A 63-year-old male on hemodialysis, presented to the emergency department with bilateral thigh pain and weakness. He had been taking pregabalin 50mg once daily for uremic pruritus at the local dialysis center. He recently visited the dermatology clinic for worsening symptoms and added 75mg of pregabalin to his daily dose, for a total of 125 mg per day. After three days, he developed bilateral thigh tenderness and weakness. Laboratory findings showed elevated levels of creatinine kinase at 17,036 U/L (reference range: 5–217 U/L) and myoglobin > 20,000 ng/mL (reference range: 3–110 ng/mL). To assess the extent of muscle damage, the 99mTc-DPD bone scintigraphy was performed and revealed that diffuse muscular tracer uptake on bilateral upper extremities and thighs (
Fig. 1), suggesting rhabdomyolysis. Daily hemodialysis with a medium cut-off membrane was performed for one week to relieve symptoms. His lower extremity pain and weakness gradually improved and creatinine kinase and myoglobin levels dropped over 194 U/L and 659.8 ng/mL, respectively.

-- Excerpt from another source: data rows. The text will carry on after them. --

(** A table with no rows whose sequence starts at one. *)
Definition empty_db : Database := mk_Database [] 1.

(** A table that holds the example record under the key 1. *)
Definition one_row_db : Database := mk_Database [example_record (VInt 1)] 2.

(** [GET /fires?poo_county=<value>]. *)
Definition filter_request (value : string) : Request :=
  mk_Request None [("poo_county", value)] None.

(** [GET /fires]. *)
Definition plain_request : Request := mk_Request None [] None.

(** An engine that takes every row. *)
Definition accepts_all (r : FireIncident) : bool := true.

(** The example body without [incident_name] and with a number where the
    containment timestamp should be. *)
Definition mapping_with_numeric_timestamp : gmap string value :=
  <["containment_datetime" := VInt 5]>
    (base.delete "incident_name" (example_with_object_id (VInt 300000))).

(** The example body with text that is not a timestamp. *)
Definition mapping_with_bad_timestamp : gmap string value :=
  <["containment_datetime" := VStr "not a date"]>
    (example_with_object_id (VInt 300000)).

(** The example body without [incident_name]. *)
Definition mapping_without_incident_name : gmap string value :=
  base.delete "incident_name" (example_with_object_id (VInt 300000)).

(** [test_deserialize_missing_data]. *)
Definition mapping_missing_data : gmap string value :=
  list_to_map [
    ("x", VFloat (float_of_Z 1)); ("y", VFloat (float_of_Z 1));
    ("incident_size", VInt 3)].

The mechanism of pregabalin-induced myopathy is uncertain. Pregabalin is a gamma-aminobutyric acid analogue used for neuropathic pain. It acts in the central nervous system by binding to the alpha2-delta subunit of voltage-dependent calcium channels. Plasma concentration of pregabalin is reached in approximately 24–48 hours, and 98% is eliminated by the kidney. In this case, the patient had been taking rosuvastatin 20 mg daily for a long time without any adverse effects. Concomitant use of drugs that inhibit cytochrome P450 and statins is known to increase the risk of rhabdomyolysis. However, as pregabalin does not inhibit cytochrome P450, the likelihood of statin-induced rhabdomyolysis is considered low. This case suggests that pregabalin should be used with caution in patients on hemodialysis as they are at increased risk of overdose, although it has been reported that up to 60% of pregabalin is removed by hemodialysis.